Collected data entries
....
(* ===== verification/Sched.v ===== *)
(** * kernel/proc.c, the part the rest of the kernel calls: sleep and wakeup

    [sched] hands the CPU to the scheduler: the outcome [Sleep] carries the
    state the thread leaves and the computation to resume.  Loops that sleep
    until a condition changes are bounded by [WAKEUPS], the number of times
    the thread may be woken; the bound is only ever consumed by sleeping. *)

From S2P Require Import Prelude State Spinlock.

Definition WAKEUPS : nat := 1000.

Definition myproc : M kernel nat := gets (fun s => cur s).
Definition getproc (i : nat) : M kernel procst := gets (fun s => procs s !!! i).
Definition upd_proc (i : nat) (f : procst -> procst) : M kernel unit :=
  modify (fun s => set_procs (alter f i (procs s)) s).

(** Switch to scheduler.  [noff] is the number of spinlocks held; with one
    held, interrupts are off. *)
Definition sched : M kernel unit :=
  p ← myproc;
  h ← gets (fun s => held s);
  if decide (LkProc p ∉ h) then panic "sched p->lock" else
  if negb (size h =? 1)%nat then panic "sched locks" else
  pr ← getproc p;
  if decide (p_state pr = RUNNING) then panic "sched running" else
  sleep_on (default ChNone (p_chan pr)).

(** Give up the CPU for one scheduling round. *)
Definition yield : M kernel unit :=
  p ← myproc;
  acquire (LkProc p) ;;
  upd_proc p (set_p_state RUNNABLE) ;;
  sched ;;
  release (LkProc p).

(** Atomically release lock and sleep on chan. *)
Definition sleep (c : chan) (lk : lockid) : M kernel unit :=
  p ← myproc;
  acquire (LkProc p) ;;
  release lk ;;
  upd_proc p (set_p_chan (Some c)) ;;
  upd_proc p (set_p_state SLEEPING) ;;
  sched ;;
  upd_proc p (set_p_chan None) ;;
  release (LkProc p) ;;
  acquire lk.

(** [while(cond) sleep(c, lk);] *)
Fixpoint sleep_while (fuel : nat) (cond : kernel -> bool) (c : chan) (lk : lockid) : M kernel unit :=
  match fuel with
  | O => nofuel
  | S fuel =>
      b ← gets cond;
      if (b : bool) then sleep c lk ;; sleep_while fuel cond c lk else mret tt
  end.

(** Wake up all processes sleeping on chan. *)
Fixpoint wakeup_loop (k i : nat) (c : chan) : M kernel unit :=
  match k with
  | O => mret tt
  | S k =>
      me ← myproc;
      (if (i =? me)%nat then mret tt else
         acquire (LkProc i) ;;
         p ← getproc i;
         (if decide (p_state p = SLEEPING /\ p_chan p = Some c)
          then upd_proc i (set_p_state RUNNABLE) else mret tt) ;;
         release (LkProc i)) ;;
      wakeup_loop k (S i) c
  end.

Definition wakeup (c : chan) : M kernel unit := wakeup_loop (Z.to_nat NPROC) 0 c.

Definition setkilled (p : nat) : M kernel unit :=
  acquire (LkProc p) ;;
  upd_proc p (set_p_killed true) ;;
  release (LkProc p).

Definition killed (p : nat) : M kernel bool :=
  acquire (LkProc p) ;;
  pr ← getproc p;
  release (LkProc p) ;;
  mret (p_killed pr).

(** ** What wakeup does *)

Definition wake_proc (c : chan) (p : procst) : procst :=
  if decide (p_state p = SLEEPING /\ p_chan p = Some c) then set_p_state RUNNABLE p else p.

Fixpoint wake_from (k i me : nat) (c : chan) (ps : list procst) : list procst :=
  match k with
  | O => ps
  | S k => wake_from k (S i) me c (if (i =? me)%nat then ps else alter (wake_proc c) i ps)
  end.

Definition wake (me : nat) (c : chan) (ps : list procst) : list procst :=
  wake_from (Z.to_nat NPROC) 0 me c ps.

(** No [p->lock] is held. *)
Definition no_proc_lock (s : kernel) : Prop := forall i, LkProc i ∉ held s.

Lemma alter_id_proc f i (ps : list procst) : f (ps !!! i) = ps !!! i -> alter f i ps = ps.
Proof.
  intros Hf. apply list_eq. intros j. destruct (decide (i = j)) as [->|Hne].
  - rewrite list_lookup_alter_eq. rewrite list_lookup_total_alt in Hf.
    destruct (ps !! j) eqn:E; [|done]. cbn in *. by rewrite Hf.
  - by rewrite list_lookup_alter_ne.
Qed.

Lemma wakeup_loop_ok k : forall i c s, no_proc_lock s ->
  wakeup_loop k i c s = Ret tt (set_procs (wake_from k i (cur s) c (procs s)) s).
Proof.
  induction k; intros i c s Hl; cbn [wakeup_loop wake_from]; [done |].
  unfold myproc. erewrite bind_Ret by reflexivity. cbv beta. destruct (i =? cur s)%nat.
  - erewrite bind_Ret by reflexivity. by apply IHk.
  - unfold getproc, upd_proc.
    assert (Hstep : (acquire (LkProc i);;
      p ← gets (fun s0 => procs s0 !!! i);
      (if decide (p_state p = SLEEPING /\ p_chan p = Some c)
       then modify (fun s0 => set_procs (alter (set_p_state RUNNABLE) i (procs s0)) s0) else mret tt);;
      release (LkProc i)) s = Ret tt (set_procs (alter (wake_proc c) i (procs s)) s)).
    { erewrite bind_Ret by (apply acquire_Ret, Hl). erewrite bind_Ret by reflexivity. cbn.
      destruct (decide (p_state (procs s !!! i) = SLEEPING /\ p_chan (procs s !!! i) = Some c)) as [Hd|Hd].
      - mred. rewrite release_Ret by (cbn; set_solver). cbn. rewrite held_restore by apply Hl.
        replace (alter (wake_proc c) i (procs s)) with (alter (set_p_state RUNNABLE) i (procs s)); [done |].
        apply list_eq. intros j. destruct (decide (i = j)) as [->|].
        + rewrite !list_lookup_alter_eq. rewrite list_lookup_total_alt in Hd. destruct (procs s !! j) eqn:E; [|done].
          cbn in *. unfold wake_proc. by rewrite decide_True.
        + by rewrite !list_lookup_alter_ne.
      - mred. rewrite release_Ret by (cbn; set_solver). cbn. rewrite held_restore by apply Hl.
        rewrite alter_id_proc; [done |]. unfold wake_proc. by rewrite decide_False. }
    erewrite bind_Ret by exact Hstep. rewrite IHk; [done |]. exact Hl.
Qed.

Lemma wakeup_ok c s : no_proc_lock s -> wakeup c s = Ret tt (set_procs (wake (cur s) c (procs s)) s).
Proof. apply wakeup_loop_ok. Qed.

Lemma wake_from_lookup k : forall i me c ps j, (length ps <= i + k)%nat ->
  wake_from k i me c ps !! j =
    (if decide (i <= j /\ j <> me)%nat then wake_proc c <$> ps !! j else ps !! j).
Proof.
  induction k; intros i me c ps j Hlen; cbn [wake_from].
  - case_decide; [|done]. rewrite lookup_ge_None_2 by lia. done.
  - rewrite IHk by (destruct (i =? me)%nat; rewrite ?length_alter; lia).
    destruct (Nat.eqb_spec i me) as [->|Hne].
    + repeat case_decide; try lia; done.
    + destruct (decide (i = j)) as [->|].
      * rewrite !list_lookup_alter_eq. repeat case_decide; try lia; done.
      * rewrite !list_lookup_alter_ne by done. repeat case_decide; try lia; done.
Qed.

(** Exactly the other processes sleeping on the channel become runnable. *)
Lemma wake_lookup me c ps j : (length ps <= Z.to_nat NPROC)%nat ->
  wake me c ps !! j = (if decide (j = me) then ps !! j else wake_proc c <$> ps !! j).
Proof.
  intros Hlen. unfold wake. rewrite wake_from_lookup by lia. repeat case_decide; try lia; done.
Qed.

Lemma wake_from_total k : forall i me c ps, wake_from k i me c ps !!! me = ps !!! me.
Proof.
  induction k; intros i me c ps; cbn [wake_from]; [done |]. rewrite IHk.
  destruct (Nat.eqb_spec i me); [done |]. rewrite !list_lookup_total_alt. by rewrite list_lookup_alter_ne.
Qed.

Lemma wake_me me c ps : wake me c ps !!! me = ps !!! me.
Proof. apply wake_from_total. Qed.

Lemma length_wake me c ps : length (wake me c ps) = length ps.
Proof.
  unfold wake. generalize (Z.to_nat NPROC) 0%nat. intros k. revert ps.
  induction k; intros ps i; cbn [wake_from]; [done |]. rewrite IHk. destruct (i =? me)%nat; [done |]. apply length_alter.
Qed.

#[global] Arguments wake : simpl never.
#[global] Arguments wakeup : simpl never.
#[global] Opaque wake.

Lemma killed_run p s : LkProc p ∉ held s -> killed p s = Ret (p_killed (procs s !!! p)) s.
Proof.
  intros H. unfold killed, getproc. erewrite bind_Ret by (by apply acquire_Ret). cbv beta. erewrite bind_Ret by reflexivity. cbv beta.
  erewrite bind_Ret by (apply release_Ret; cbn; set_solver). cbn. by rewrite held_restore.
Qed.
Lemma next_alter bs k f z : (k < length bs)%nat -> b_next (alter f k bs !!! z) = if (z =? k)%nat then b_next (f (bs !!! k)) else b_next (bs !!! z).
Proof. intros Hk. rewrite total_alter by done. destruct (Nat.eqb_spec z k), (decide (k = z)); subst; done. Qed.
Lemma prev_alter bs k f z : (k < length bs)%nat -> b_prev (alter f k bs !!! z) = if (z =? k)%nat then b_prev (f (bs !!! k)) else b_prev (bs !!! z).
Proof. intros Hk. rewrite total_alter by done. destruct (Nat.eqb_spec z k), (decide (k = z)); subst; done. Qed.
(* ===== verification/BioProps.v ===== *)
(** * Properties of bio.c *)

From S2P Require Import Prelude State Spinlock Sched Sleeplock Bio BufCache.

(** [binit] leaves an empty cache whose ring holds each of the [NBUF]
    buffers exactly once. *)
Theorem binit_establishes (d : Z -> list Z) (Hd : forall n, length (d n) = Z.to_nat BSIZE) :
  exists s, binit (boot_kernel d) = Ret tt s /\ binv s (rev (seq 0 HEAD)) /\ nref (bufs s) = 0%nat /\
    (forall b, bview (bufs s) (disk s) b = d b).
Proof.
  exists (binit_state d). split; [apply binit_run |].
  split; [by apply binit_inv |]. split; [apply binit_nref |]. intros b. by apply binit_bview.
Qed.

(** C6: [bread] returns a buffer locked by the calling process, the only one
    for that block, holding the block's current contents (what was last written
    to it, in the cache or on disk); no other block's contents, references or
    lock change, and a block with unwritten changes is never evicted. *)
Theorem bread_current (s : kernel) (order : list nat) (bn : Z) (I : binv s order) (F : bio_free s)
    (Hlk : blocked (bufs s) bn = false) (Hr : bref (bufs s) bn + 1 < 2 ^ 32)
    (Hroom : 0 < bref (bufs s) bn \/ (nref (bufs s) < HEAD)%nat) :
  exists i s', bread ROOTDEV bn s = Ret i s' /\ binv s' order /\ holds s' bn i /\
    b_data (bufs s' !!! i) = bview (bufs s) (disk s) bn /\
    (forall j, (j < HEAD)%nat -> is_block bn (bufs s' !!! j) -> j = i) /\ taken s s' bn i.
Proof.
  destruct (bread_ok s order bn I F Hlk Hr Hroom) as (i & s' & Hr' & I' & T & Hh).
  exists i, s'. split_and!; try done.
  - rewrite <- (holds_view s' order bn i I' Hh). apply T.
  - intros j Hj Hb. eapply (bk_uniq _ _ (bi_ok _ _ I')); [done | apply Hh | done | apply Hh].
Qed.

Lemma bread_current_witness : exists i s', bread ROOTDEV 1 (binit_state (fun _ => replicate 1024 0)) = Ret i s' /\
  b_data (bufs s' !!! i) = replicate 1024 0.
Proof.
  destruct (bread_current (binit_state (fun _ => replicate 1024 0)) (rev (seq 0 HEAD)) 1) as (i & s' & H1 & _ & _ & H2 & _).
  - apply binit_inv. intros n. apply length_replicate.
  - apply binit_free.
  - apply binit_idle. intros n. apply length_replicate.
  - rewrite (proj2 (binit_idle (fun _ => replicate 1024 0) 1 (fun _ => length_replicate 1024 0))). lia.
  - right. rewrite binit_nref. unfold HEAD, NBUF, MAXOPBLOCKS. lia.
  - exists i, s'. split; [exact H1 |]. rewrite H2. apply (binit_bview (fun _ => replicate 1024 0)). intros n. apply length_replicate.
Defined.

Lemma binit_establishes_witness : exists s, binit (boot_kernel (fun _ => replicate 1024 7)) = Ret tt s /\
  bview (bufs s) (disk s) 5 = replicate 1024 7.
Proof.
  destruct (binit_establishes (fun _ => replicate 1024 7)) as (s & H1 & _ & _ & H2).
  - intros n. apply length_replicate.
  - exists s. split; [exact H1 | apply H2].
Defined.

(** C7: the cache is least-recently-used.  A cached block is found; for a block
    that is not, [bget] recycles the last unreferenced buffer of the order
    (most recently released first), and panics if every buffer is referenced. *)
Theorem bget_lru (s : kernel) (order : list nat) (bn : Z) (I : binv s order) (F : bio_free s)
    (Hlk : blocked (bufs s) bn = false) (Hr : bref (bufs s) bn + 1 < 2 ^ 32) :
  match bfind (bufs s) bn with
  | Some i => exists s', bget ROOTDEV bn s = Ret i s' /\ taken s s' bn i
  | None =>
      (forall l1 j l2, order = l1 ++ j :: l2 -> b_refcnt (bufs s !!! j) = 0 ->
         Forall (fun k => b_refcnt (bufs s !!! k) <> 0) l2 ->
         exists s', bget ROOTDEV bn s = Ret j s' /\ taken s s' bn j) /\
      (Forall (fun k => b_refcnt (bufs s !!! k) <> 0) order -> bget ROOTDEV bn s = Panic "bget: no buffers")
  end.
Proof.
  destruct (bfind (bufs s) bn) as [i|] eqn:Ef.
  { destruct (bget_hit s order bn I F Hlk i Ef Hr) as (s' & ? & _ & ?). eauto. }
  assert (Hscan : forall l j l', Forall (fun k => b_refcnt (bufs s !!! k) <> 0) l -> b_refcnt (bufs s !!! j) = 0 ->
    list_find (fun i => b_refcnt (bufs s !!! i) = 0) (l ++ j :: l') = Some (length l, j)).
  { intros l j l' Hl Hj. apply list_find_Some. rewrite lookup_app_r, Nat.sub_diag by lia. split_and!; [done | done |].
    intros k y Hk Hlt. rewrite lookup_app_l in Hk by done. by eapply Forall_lookup_1 in Hk; [|exact Hl]. }
  split.
  - intros l1 j l2 -> Hj Hl2. pose proof (bget_scan s (l1 ++ j :: l2) bn I F) as E. rewrite Ef in E.
    rewrite rev_app_distr in E. cbn [rev] in E. rewrite <- app_assoc in E. cbn [app] in E.
    rewrite Hscan in E; [|by apply Forall_rev | done].
    destruct (bget_miss s _ bn I F Hlk Ef) as (j' & s' & Hg & _ & T).
    + assert (Hin : (j < HEAD)%nat) by (apply (perm_lt _ j (bi_perm _ _ I)); set_solver).
      pose proof (nref_alter (bufs s) (set_b_refcnt 1) j Hin ltac:(rewrite (bk_len _ _ (bi_ok _ _ I)); lia)) as Hn.
      cbn in Hn. rewrite Hj in Hn. cbn in Hn.
      assert (nref (alter (set_b_refcnt 1) j (bufs s)) <= HEAD)%nat.
      { unfold nref. etransitivity; [apply length_filter |]. rewrite length_take. lia. }
      repeat case_decide; lia.
    + assert (Hin : (j < HEAD)%nat) by (apply (perm_lt _ j (bi_perm _ _ I)); set_solver).
      pose proof Hg as Hg'. rewrite E, (bget_lock s (l1 ++ j :: l2) bn I F Hlk j _ Hin) in Hg'.
      2: { cbn. destruct (sl_locked (b_lock (bufs s !!! j))) eqn:Lk; [|done]. apply (bk_lock _ _ (bi_ok _ _ I) j Hin) in Lk. lia. }
      injection Hg' as <- <-. eauto.
  - intros Hall. rewrite (bget_scan s order bn I F), Ef.
    rewrite (proj2 (list_find_None _ _)); [done |]. by apply Forall_rev.
Qed.

Lemma bget_lru_witness : exists s', bget ROOTDEV 9 (binit_state (fun _ => replicate 1024 0)) = Ret 0%nat s'.
Proof.
  pose proof (bget_lru (binit_state (fun _ => replicate 1024 0)) (rev (seq 0 HEAD)) 9) as H.
  rewrite (binit_bfind (fun _ => replicate 1024 0) 9 (fun _ => length_replicate 1024 0)) in H.
  destruct H as [H _].
  - apply binit_inv. intros n. apply length_replicate.
  - apply binit_free.
  - apply binit_idle. intros n. apply length_replicate.
  - rewrite (proj2 (binit_idle (fun _ => replicate 1024 0) 9 (fun _ => length_replicate 1024 0))). lia.
  - destruct (H (rev (seq 1 (HEAD - 1))) 0%nat []) as (s' & Hs & _).
    + vm_compute. reflexivity.
    + pose proof (binit_unused (fun _ => replicate 1024 0) 0 ltac:(unfold HEAD, NBUF, MAXOPBLOCKS; lia)) as Hu.
      unfold unused in Hu. rewrite !andb_true_iff in Hu. apply Z.eqb_eq. apply Hu.
    + constructor.
    + exists s'. exact Hs.
Defined.

(** C8: releasing the last reference to a block makes its buffer the most
    recently used; releasing any reference unlocks it, keeps every block's
    contents, and panics for a caller that does not hold the lock. *)
Theorem brelse_mru (s : kernel) (order : list nat) (bn : Z) (i : nat) (I : binv s order) (F : bio_free s) (Hi : (i < HEAD)%nat) :
  (holds s bn i -> (bref (bufs s) bn = 1 -> bview (bufs s) (disk s) bn = d_blocks (disk s) bn) ->
   exists s', brelse i s = Ret tt s' /\ dropped s s' bn /\
     binv s' (if decide (bref (bufs s) bn = 1) then i :: filter (fun j => j <> i) order else order)) /\
  (sl_locked (b_lock (bufs s !!! i)) && (sl_pid (b_lock (bufs s !!! i)) =? mypid s) = false -> brelse i s = Panic "brelse").
Proof.
  split; [apply brelse_ok; done |]. intros Hn. unfold brelse.
  erewrite bind_Ret by (apply holdingsleep_ok; apply F). cbn [get_sl]. rewrite Hn. done.
Qed.

(** Block 1 is read into the buffer that was released longest ago, and released. *)
Lemma brelse_mru_witness : exists i s s', bread ROOTDEV 1 (binit_state (fun _ => replicate 1024 0)) = Ret i s /\ brelse i s = Ret tt s' /\
  binv s' (i :: filter (fun j => j <> i) (rev (seq 0 HEAD))) /\ bref (bufs s') 1 = 0.
Proof.
  set (d := fun _ : Z => replicate 1024 0). assert (Hd : forall n, length (d n) = Z.to_nat BSIZE) by (intros n; apply length_replicate).
  destruct (binit_idle d 1 Hd) as [Hb Hr0].
  destruct (bread_ok (binit_state d) (rev (seq 0 HEAD)) 1 (binit_inv d Hd) (binit_free d) Hb) as (i & s & E & I & T & Hh).
  { rewrite Hr0. lia. }
  { right. rewrite binit_nref. unfold HEAD, NBUF, MAXOPBLOCKS. lia. }
  assert (Hr : bref (bufs s) 1 = 1) by (rewrite (tk_ref _ _ _ _ T), decide_True by done; by rewrite Hr0).
  assert (F : bio_free s) by (rewrite (tk_state _ _ _ _ T); destruct (binit_free d) as [F1 F2 F3 F4]; split; [exact F1 | exact F2 | exact F3 | exact F4]).
  destruct (proj1 (brelse_mru s (rev (seq 0 HEAD)) 1 i I F ltac:(apply Hh)) Hh) as (s' & E' & D & I').
  - intros _. rewrite (tk_view _ _ _ _ T). rewrite (tk_state _ _ _ _ T). cbn [disk set_bufs]. rewrite (binit_bview d 1 Hd), binit_disk. reflexivity.
  - exists i, s, s'. rewrite Hr in I'. split; [exact E |]. split; [exact E' |]. split; [exact I' |]. rewrite (dr_ref _ _ _ D), decide_True, Hr by done. reflexivity.
Defined.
....
* _How to complete this task_
Where the line with "[sched] hands the" ends, your copy should end too; please return exactly the lines from the first line of the data through it.

* _Answer box_
(* ===== verification/Sched.v ===== *)
(** * kernel/proc.c, the part the rest of the kernel calls: sleep and wakeup

    [sched] hands the CPU to the scheduler: the outcome [Sleep] carries the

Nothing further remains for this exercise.